- We as scientists want to communicate that privacy is essential to security, innovation, dignity, and flourishing. As such, we must stop celebrating how big our data is.
- The Rumpelstiltskin (originally, Rumpelstilzchen) theory of AI is just wrong. You do not automatically get more or better intelligence in proportion to the amount of data you use. Even where you use machine learning to build your AI (which is certainly not always the case), it is basic statistics 101 that how much data you need depends on the variation in the population you are studying.
- The principle utility of large amounts of data on humans is surveillance. If you want to manipulate a population politically or economically (police or upsell) then the marginal returns for data are stable.
- Even for applications where a lot of data might be useful, storing it is still a hazard.

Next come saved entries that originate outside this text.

Lemma popularity_hysteresis_witness :
  let tr := (eval_run DefaultReplicationConfig 2 6 [of_int 40; of_int 0; of_int 0; of_int 0; of_int 0]).2 in
  snd <$> tr = [4; 6; 6; 6; 6] /\ Forall (fun e => e.1 <= e.2 /\ 2 <= e.2 <= 6) tr /\
  Forall (fun e => e.1 < 6) (take 3 tr).
Proof.
  set (ds := [of_int 40; of_int 0; of_int 0; of_int 0; of_int 0]).
  assert ((eval_run DefaultReplicationConfig 2 6 ds).2 = [] ++ (4, 4) :: [(5, 6); (5, 6); (6, 6); (6, 6)]) as E
    by (vm_compute; reflexivity).
  destruct (popularity_hysteresis DefaultReplicationConfig 2 6 ds [] [] 4 4 [(5, 6); (5, 6); (6, 6); (6, 6)]) as (Hb & Hf & _);
    [cbn; lia|lia|].
  destruct (Hf E) as (_ & _ & Hall); [cbn; lia|]. rewrite E in *. auto.
Defined.

(** ** Silent nodes *)

Section Stale.
Context (order : gmap Z NodeIdentity -> list (Z * NodeIdentity)) (cutoff : Z).
Context (Hord : forall m, order m ≡ₚ map_to_list m).

(** What a pass does to a node it visits. *)
Definition marked (now : Z) (n : NodeIdentity) : NodeIdentity :=
  if ni_LastSeen n <? now - cutoff then (mark_node now n).1 else n.

(** The alert it sends. *)
Definition alert (now : Z) (n : NodeIdentity) : list (Z * string * Z) :=
  if (ni_LastSeen n <? now - cutoff) && (mark_node now n).2
  then [(ni_NodeID n, ni_Hostname n, 1)] else [].

Lemma mark_node_flap now n : (mark_node now n).2 = true ->
  ni_NodeID (mark_node now n).1 = ni_NodeID n /\ ni_Hostname (mark_node now n).1 = ni_Hostname n /\
  ni_FlapCount (mark_node now n).1 = 1.
Proof. unfold mark_node. destruct n as [? ? ? ? ? ? ? ? ? ? ? ? ? rs ? ?]; cbn. by destruct rs. Qed.

Lemma mark_fold now ids r flaps :
  NoDup ids ->
  let s := foldl (mark_stale_step (now - cutoff) now) (r, flaps) ids in
  (forall id, nr_nodes s.1 !! id =
     if decide (id ∈ ids) then marked now <$> nr_nodes r !! id else nr_nodes r !! id) /\
  s.2 = flaps ++ (ids ≫= fun id => match nr_nodes r !! id with Some n => alert now n | None => [] end).
Proof.
  revert r flaps. induction ids as [|i ids IH]; intros r flaps Hnd; cbn zeta.
  - split; [intros id; by rewrite decide_False by apply not_elem_of_nil|by rewrite app_nil_r].
  - apply NoDup_cons in Hnd as [Hi Hnd]. cbn [foldl].
    assert (exists r1, mark_stale_step (now - cutoff) now (r, flaps) i =
              (r1, flaps ++ match nr_nodes r !! i with Some n => alert now n | None => [] end) /\
              forall id, nr_nodes r1 !! id = if decide (id = i) then marked now <$> nr_nodes r !! id else nr_nodes r !! id)
      as (r1 & -> & Hr1).
    { unfold mark_stale_step, alert, marked. destruct (nr_nodes r !! i) as [n|] eqn:E.
      - destruct (ni_LastSeen n <? now - cutoff) eqn:Es; cbn [negb].
        + pose proof (mark_node_flap now n) as Hf. destruct (mark_node now n) as [n' []] eqn:Em; cbn [fst snd] in *.
          * destruct (Hf eq_refl) as (-> & -> & ->). eexists. split; [done|]. intros id. rewrite update_node_lookup.
            destruct (decide (id = i)) as [->|]; [|done]. rewrite E. cbn [fmap option_fmap option_map]. by rewrite Es, Em.
          * eexists. split; [by rewrite app_nil_r|]. intros id. rewrite update_node_lookup.
            destruct (decide (id = i)) as [->|]; [|done]. rewrite E. cbn [fmap option_fmap option_map]. by rewrite Es, Em.
        + exists r. split; [by rewrite app_nil_r|]. intros id. destruct (decide (id = i)) as [->|]; [|done].
          rewrite E. cbn [fmap option_fmap option_map]. by rewrite Es.
      - exists r. split; [by rewrite app_nil_r|]. intros id. destruct (decide (id = i)) as [->|]; [|done]. by rewrite E. }
    destruct (IH r1 (flaps ++ match nr_nodes r !! i with Some n => alert now n | None => [] end) Hnd) as [H1 H2]. split.
    + intros id. rewrite H1, Hr1. destruct (decide (id = i)) as [->|Hne].
      * destruct (decide (i ∈ ids)); [done|]. destruct (decide (i ∈ i :: ids)) as [|Hn]; [done|].
        destruct Hn. apply elem_of_cons. by left.
      * destruct (decide (id ∈ ids)), (decide (id ∈ i :: ids)) as [Hin|Hin]; try done.
        -- destruct Hin. apply elem_of_cons. by right.
        -- apply elem_of_cons in Hin as [?|?]; done.
    + rewrite H2, <- app_assoc. cbn. do 2 f_equal.
      clear -Hi Hr1. induction ids as [|j ids IHi]; [done|]. cbn. apply not_elem_of_cons in Hi as [Hne Hi].
      rewrite (Hr1 j), decide_False by done. by rewrite IHi.
Qed.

It may be abused by present or future owners, or hackers.
- Data should not be routinely retained and stored without good reason. Where there is good reason, it must be stored with the highest standards of cybersecurity.
- We need both proactive and responsive systems for detecting and prosecuting the use of inappropriately retained data.
- We need to stop calling for projects like "Big data and [policy problem X]" and start calling for projects like "Data-led validation of [policy solution X]", so that we stop communicating to politicians that indiscriminately gathering and retaining data is ever a good thing.
Update May 2020: If you want a less brief version of the above, Will Lowe on twitter directed us to Xiao-Li Meng, Statistical paradises and paradoxes in big data. Basically, if you can't be careful about how you subsample data, you have to get ALL the data to be right. But that's seldom possible, so it's better to be careful about how you subsample.